(Records shown Opens)

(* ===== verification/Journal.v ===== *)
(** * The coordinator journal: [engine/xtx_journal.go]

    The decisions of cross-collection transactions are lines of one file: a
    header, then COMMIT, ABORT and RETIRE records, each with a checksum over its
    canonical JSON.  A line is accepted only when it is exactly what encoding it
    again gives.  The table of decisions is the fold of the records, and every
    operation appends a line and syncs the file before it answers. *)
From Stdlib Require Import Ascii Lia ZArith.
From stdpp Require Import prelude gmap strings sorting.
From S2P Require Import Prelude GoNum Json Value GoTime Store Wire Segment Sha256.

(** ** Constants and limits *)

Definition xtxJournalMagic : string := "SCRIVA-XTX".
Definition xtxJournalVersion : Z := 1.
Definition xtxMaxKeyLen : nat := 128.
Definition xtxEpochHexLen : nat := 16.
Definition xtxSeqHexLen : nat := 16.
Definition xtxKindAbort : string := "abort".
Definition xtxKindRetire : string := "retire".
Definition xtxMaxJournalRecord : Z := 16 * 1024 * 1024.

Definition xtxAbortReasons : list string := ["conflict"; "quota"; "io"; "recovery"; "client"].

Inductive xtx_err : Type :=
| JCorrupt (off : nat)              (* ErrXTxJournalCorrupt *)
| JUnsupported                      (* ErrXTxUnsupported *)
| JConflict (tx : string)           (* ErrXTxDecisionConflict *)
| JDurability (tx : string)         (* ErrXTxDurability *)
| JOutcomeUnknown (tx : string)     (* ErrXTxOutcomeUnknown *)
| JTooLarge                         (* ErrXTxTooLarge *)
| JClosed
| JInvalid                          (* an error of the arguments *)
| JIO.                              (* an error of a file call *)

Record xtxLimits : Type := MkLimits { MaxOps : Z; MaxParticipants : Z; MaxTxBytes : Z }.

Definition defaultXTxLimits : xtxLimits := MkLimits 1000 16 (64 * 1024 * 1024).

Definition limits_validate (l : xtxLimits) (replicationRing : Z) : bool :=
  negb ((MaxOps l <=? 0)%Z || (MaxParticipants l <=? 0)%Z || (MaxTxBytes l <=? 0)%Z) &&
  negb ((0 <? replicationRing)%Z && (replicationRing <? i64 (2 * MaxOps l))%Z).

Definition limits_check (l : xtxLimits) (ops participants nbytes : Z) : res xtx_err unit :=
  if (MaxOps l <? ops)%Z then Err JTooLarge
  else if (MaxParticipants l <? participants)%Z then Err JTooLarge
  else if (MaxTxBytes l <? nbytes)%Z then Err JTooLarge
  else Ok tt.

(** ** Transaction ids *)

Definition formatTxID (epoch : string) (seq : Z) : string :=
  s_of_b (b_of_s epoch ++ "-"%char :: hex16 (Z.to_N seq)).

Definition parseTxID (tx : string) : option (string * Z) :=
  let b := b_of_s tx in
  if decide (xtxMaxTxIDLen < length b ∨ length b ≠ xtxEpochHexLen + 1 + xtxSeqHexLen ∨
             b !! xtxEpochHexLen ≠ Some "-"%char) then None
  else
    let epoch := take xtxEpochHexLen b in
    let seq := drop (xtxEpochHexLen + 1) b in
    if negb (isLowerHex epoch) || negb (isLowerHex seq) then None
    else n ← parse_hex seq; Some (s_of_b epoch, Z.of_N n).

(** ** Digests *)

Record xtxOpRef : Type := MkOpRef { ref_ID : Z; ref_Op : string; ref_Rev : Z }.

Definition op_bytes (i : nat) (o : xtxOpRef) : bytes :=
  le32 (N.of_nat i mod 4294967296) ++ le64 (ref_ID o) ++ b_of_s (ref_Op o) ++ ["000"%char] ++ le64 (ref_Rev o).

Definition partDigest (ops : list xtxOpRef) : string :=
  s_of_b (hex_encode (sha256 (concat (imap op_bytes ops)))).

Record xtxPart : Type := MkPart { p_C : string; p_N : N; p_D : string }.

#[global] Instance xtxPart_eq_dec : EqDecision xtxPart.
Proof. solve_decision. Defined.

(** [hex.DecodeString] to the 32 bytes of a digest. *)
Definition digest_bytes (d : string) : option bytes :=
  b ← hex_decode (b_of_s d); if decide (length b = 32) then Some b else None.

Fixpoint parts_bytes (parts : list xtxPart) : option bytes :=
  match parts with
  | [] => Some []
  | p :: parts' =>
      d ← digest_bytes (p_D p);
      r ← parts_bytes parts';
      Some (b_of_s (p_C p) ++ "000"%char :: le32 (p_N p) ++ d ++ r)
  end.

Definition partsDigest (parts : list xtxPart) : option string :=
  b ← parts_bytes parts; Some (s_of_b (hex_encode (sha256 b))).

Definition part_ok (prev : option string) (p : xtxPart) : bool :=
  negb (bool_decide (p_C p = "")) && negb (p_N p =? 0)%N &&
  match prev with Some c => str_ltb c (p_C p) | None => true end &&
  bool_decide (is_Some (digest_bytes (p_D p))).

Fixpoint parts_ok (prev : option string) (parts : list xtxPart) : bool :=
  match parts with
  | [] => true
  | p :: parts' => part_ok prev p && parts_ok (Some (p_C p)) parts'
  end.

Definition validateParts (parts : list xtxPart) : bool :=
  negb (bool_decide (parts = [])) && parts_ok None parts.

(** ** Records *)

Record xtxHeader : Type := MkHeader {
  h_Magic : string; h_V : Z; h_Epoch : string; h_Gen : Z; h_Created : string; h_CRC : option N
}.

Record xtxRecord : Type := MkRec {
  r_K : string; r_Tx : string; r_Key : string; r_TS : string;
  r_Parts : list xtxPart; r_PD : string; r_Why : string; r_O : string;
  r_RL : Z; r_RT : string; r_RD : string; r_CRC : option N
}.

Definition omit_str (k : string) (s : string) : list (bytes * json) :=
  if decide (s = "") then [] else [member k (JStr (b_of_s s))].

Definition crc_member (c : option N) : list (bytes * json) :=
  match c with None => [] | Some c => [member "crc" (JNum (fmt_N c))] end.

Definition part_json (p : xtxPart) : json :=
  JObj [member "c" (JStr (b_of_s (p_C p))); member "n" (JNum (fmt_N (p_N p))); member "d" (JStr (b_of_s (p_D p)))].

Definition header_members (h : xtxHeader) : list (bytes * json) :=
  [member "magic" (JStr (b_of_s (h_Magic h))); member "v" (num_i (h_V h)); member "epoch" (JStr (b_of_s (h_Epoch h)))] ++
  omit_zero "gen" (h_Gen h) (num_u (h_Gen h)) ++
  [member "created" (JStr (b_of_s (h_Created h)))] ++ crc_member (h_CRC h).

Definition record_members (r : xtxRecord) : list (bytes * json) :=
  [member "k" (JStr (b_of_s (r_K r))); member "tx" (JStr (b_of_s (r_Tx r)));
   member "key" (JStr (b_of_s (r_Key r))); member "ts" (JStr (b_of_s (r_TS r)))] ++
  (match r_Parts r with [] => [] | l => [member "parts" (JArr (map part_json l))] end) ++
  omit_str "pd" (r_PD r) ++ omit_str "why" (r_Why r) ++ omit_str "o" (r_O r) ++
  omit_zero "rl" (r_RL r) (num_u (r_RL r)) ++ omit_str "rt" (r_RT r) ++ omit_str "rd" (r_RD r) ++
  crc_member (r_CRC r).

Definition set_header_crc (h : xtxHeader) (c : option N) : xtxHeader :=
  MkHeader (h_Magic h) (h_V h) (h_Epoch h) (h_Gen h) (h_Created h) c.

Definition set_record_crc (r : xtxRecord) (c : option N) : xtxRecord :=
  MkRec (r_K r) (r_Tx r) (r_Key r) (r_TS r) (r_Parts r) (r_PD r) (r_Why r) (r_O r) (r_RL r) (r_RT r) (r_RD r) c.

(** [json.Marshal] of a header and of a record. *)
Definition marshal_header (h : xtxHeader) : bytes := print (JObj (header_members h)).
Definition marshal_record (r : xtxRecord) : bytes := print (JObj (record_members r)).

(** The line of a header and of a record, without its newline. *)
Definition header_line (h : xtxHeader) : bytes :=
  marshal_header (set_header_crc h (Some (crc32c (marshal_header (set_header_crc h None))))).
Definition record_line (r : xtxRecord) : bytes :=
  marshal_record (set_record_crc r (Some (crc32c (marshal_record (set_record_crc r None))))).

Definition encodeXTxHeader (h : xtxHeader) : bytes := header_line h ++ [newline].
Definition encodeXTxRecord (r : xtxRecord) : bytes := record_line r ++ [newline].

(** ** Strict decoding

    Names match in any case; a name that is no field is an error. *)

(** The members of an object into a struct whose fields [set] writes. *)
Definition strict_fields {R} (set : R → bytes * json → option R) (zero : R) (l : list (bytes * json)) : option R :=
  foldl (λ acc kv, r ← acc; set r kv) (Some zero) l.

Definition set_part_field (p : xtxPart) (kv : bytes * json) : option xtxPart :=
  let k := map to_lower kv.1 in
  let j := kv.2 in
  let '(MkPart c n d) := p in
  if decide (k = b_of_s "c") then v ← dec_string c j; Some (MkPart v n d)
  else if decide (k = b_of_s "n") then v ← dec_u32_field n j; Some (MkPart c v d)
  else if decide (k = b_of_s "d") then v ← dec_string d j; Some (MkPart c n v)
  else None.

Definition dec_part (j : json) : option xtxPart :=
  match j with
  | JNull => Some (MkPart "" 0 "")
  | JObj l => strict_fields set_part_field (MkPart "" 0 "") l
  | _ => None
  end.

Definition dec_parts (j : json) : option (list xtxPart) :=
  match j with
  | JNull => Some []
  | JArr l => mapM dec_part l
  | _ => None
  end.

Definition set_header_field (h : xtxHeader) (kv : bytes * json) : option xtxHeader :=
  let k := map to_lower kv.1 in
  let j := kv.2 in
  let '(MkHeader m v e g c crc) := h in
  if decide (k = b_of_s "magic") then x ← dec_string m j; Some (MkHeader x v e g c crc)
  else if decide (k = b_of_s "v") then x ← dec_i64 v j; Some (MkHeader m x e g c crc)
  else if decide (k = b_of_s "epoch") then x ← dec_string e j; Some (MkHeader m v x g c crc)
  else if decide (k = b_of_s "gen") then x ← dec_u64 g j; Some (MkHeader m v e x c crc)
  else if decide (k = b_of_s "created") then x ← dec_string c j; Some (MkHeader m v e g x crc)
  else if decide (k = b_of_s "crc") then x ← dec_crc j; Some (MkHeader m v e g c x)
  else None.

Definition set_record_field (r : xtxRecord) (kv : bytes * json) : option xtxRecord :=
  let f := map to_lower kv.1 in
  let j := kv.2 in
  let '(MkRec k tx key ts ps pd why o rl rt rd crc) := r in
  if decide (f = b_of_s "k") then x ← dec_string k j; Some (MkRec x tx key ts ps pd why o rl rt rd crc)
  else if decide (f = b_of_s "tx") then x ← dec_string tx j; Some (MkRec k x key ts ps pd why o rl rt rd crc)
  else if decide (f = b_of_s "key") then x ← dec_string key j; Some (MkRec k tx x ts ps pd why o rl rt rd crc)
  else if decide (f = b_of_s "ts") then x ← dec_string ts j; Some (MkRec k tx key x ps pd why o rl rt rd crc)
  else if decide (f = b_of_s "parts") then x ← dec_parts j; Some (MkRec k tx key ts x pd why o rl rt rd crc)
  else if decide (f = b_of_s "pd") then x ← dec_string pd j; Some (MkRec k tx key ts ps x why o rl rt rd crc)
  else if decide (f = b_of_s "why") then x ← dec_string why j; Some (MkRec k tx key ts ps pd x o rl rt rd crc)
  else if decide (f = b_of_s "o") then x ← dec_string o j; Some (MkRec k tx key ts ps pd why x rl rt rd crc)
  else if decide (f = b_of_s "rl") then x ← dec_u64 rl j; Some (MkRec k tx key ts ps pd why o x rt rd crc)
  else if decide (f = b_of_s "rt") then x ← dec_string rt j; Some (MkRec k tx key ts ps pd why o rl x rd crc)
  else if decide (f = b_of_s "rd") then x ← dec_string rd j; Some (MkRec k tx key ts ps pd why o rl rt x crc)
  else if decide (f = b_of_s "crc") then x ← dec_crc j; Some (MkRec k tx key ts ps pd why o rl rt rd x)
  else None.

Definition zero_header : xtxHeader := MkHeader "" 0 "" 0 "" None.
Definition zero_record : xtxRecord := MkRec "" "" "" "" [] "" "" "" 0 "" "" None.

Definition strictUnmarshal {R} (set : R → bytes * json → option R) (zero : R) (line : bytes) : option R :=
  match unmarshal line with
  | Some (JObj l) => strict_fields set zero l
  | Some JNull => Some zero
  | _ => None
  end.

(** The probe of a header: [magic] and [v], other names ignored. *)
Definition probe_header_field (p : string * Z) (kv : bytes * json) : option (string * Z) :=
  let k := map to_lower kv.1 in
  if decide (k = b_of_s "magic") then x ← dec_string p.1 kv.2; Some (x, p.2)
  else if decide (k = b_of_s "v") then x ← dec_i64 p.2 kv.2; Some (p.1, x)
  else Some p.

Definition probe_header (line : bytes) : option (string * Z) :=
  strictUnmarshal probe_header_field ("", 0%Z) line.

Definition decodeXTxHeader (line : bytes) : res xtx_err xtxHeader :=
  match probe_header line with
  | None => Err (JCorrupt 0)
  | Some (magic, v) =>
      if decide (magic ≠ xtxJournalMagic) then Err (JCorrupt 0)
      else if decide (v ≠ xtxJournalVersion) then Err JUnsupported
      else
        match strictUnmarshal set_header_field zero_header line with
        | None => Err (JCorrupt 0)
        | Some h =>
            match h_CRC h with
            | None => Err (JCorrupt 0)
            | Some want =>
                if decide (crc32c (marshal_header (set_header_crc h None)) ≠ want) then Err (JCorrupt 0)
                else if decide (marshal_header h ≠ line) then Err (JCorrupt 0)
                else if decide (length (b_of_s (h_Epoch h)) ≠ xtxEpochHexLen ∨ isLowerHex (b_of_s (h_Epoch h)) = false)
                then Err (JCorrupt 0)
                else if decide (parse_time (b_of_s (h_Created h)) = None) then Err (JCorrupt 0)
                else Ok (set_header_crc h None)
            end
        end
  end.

(Records shown Closes)
(Records shown Opens)

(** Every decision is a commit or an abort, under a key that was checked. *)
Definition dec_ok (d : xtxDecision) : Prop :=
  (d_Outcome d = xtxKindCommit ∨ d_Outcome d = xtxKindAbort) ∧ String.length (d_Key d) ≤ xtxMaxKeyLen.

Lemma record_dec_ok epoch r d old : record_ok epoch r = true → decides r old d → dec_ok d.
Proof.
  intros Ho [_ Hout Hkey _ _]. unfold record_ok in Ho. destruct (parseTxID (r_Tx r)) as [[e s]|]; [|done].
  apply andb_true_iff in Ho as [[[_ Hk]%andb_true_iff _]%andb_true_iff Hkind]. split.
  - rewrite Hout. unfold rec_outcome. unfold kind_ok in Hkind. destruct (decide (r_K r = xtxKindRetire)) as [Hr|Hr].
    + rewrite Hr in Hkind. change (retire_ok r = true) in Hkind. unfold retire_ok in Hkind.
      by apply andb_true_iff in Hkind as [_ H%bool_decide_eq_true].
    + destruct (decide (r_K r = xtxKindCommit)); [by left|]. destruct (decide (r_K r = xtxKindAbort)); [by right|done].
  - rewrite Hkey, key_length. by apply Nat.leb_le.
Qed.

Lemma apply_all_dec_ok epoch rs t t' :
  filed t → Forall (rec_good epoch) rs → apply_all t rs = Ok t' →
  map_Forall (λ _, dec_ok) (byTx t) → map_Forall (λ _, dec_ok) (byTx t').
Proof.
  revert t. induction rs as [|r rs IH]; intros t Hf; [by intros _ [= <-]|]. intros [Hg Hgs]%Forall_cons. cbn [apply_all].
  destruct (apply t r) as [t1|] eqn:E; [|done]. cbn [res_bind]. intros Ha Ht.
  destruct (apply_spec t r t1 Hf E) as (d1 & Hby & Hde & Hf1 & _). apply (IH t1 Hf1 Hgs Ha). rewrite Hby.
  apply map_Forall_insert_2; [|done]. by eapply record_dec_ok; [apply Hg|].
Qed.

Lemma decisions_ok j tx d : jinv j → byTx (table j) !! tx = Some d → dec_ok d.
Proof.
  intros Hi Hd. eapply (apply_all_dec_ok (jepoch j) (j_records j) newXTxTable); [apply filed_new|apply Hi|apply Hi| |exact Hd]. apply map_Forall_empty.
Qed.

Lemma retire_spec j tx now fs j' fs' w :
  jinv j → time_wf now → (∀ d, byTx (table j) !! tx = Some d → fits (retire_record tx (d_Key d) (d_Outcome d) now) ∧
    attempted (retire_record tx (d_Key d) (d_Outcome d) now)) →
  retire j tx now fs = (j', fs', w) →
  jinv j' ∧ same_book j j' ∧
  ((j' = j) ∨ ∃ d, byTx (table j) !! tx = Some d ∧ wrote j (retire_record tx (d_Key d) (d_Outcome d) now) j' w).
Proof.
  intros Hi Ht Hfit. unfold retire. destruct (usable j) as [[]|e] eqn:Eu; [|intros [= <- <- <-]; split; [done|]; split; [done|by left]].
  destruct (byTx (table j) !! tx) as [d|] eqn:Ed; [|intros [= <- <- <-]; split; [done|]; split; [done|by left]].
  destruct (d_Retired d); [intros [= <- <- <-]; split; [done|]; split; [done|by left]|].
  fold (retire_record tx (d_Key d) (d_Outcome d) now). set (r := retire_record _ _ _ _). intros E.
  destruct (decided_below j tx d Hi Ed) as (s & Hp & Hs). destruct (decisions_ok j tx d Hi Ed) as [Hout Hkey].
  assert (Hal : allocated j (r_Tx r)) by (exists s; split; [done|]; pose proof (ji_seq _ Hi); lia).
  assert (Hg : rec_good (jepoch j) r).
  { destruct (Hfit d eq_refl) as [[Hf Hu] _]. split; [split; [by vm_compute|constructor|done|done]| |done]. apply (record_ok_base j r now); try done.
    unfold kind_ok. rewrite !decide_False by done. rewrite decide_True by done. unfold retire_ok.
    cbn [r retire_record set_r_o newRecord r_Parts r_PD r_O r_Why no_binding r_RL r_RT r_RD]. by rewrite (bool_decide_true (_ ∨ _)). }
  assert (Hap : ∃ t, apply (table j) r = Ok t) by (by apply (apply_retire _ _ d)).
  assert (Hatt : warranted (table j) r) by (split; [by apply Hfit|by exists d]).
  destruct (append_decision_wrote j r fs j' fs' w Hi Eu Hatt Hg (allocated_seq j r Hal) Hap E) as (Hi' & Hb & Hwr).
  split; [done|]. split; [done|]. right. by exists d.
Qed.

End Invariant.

(Records shown Closes)
(Records shown Opens)

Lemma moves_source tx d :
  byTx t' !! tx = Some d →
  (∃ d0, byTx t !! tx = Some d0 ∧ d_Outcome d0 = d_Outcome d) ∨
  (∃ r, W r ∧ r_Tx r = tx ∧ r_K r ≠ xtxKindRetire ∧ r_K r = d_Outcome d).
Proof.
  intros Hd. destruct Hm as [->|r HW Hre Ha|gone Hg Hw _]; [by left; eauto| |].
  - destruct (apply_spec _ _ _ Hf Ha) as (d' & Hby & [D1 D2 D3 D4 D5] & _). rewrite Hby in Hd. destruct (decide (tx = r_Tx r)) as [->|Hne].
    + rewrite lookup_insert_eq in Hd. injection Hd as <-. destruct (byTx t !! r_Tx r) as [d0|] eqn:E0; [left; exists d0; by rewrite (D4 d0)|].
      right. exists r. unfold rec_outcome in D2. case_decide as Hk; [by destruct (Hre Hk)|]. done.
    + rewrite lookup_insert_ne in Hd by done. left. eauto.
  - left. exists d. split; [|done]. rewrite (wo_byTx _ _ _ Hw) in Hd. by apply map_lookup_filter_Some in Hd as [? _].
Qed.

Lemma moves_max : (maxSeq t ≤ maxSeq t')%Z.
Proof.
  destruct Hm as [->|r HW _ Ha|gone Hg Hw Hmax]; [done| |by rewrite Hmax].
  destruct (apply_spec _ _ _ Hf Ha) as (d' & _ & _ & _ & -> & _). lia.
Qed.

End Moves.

(Records shown Closes)

◆ **Problem to solve**:
Return only the part of the records above that opens with the line containing "else if (MaxTxBytes" and closes with the line containing "if decide (xtxMaxTxIDLen", ends included.

◆ **Exercise output**:
  else if (MaxTxBytes l <? nbytes)%Z then Err JTooLarge
  else Ok tt.

(** ** Transaction ids *)

Definition formatTxID (epoch : string) (seq : Z) : string :=
  s_of_b (b_of_s epoch ++ "-"%char :: hex16 (Z.to_N seq)).

Definition parseTxID (tx : string) : option (string * Z) :=
  let b := b_of_s tx in
  if decide (xtxMaxTxIDLen < length b ∨ length b ≠ xtxEpochHexLen + 1 + xtxSeqHexLen ∨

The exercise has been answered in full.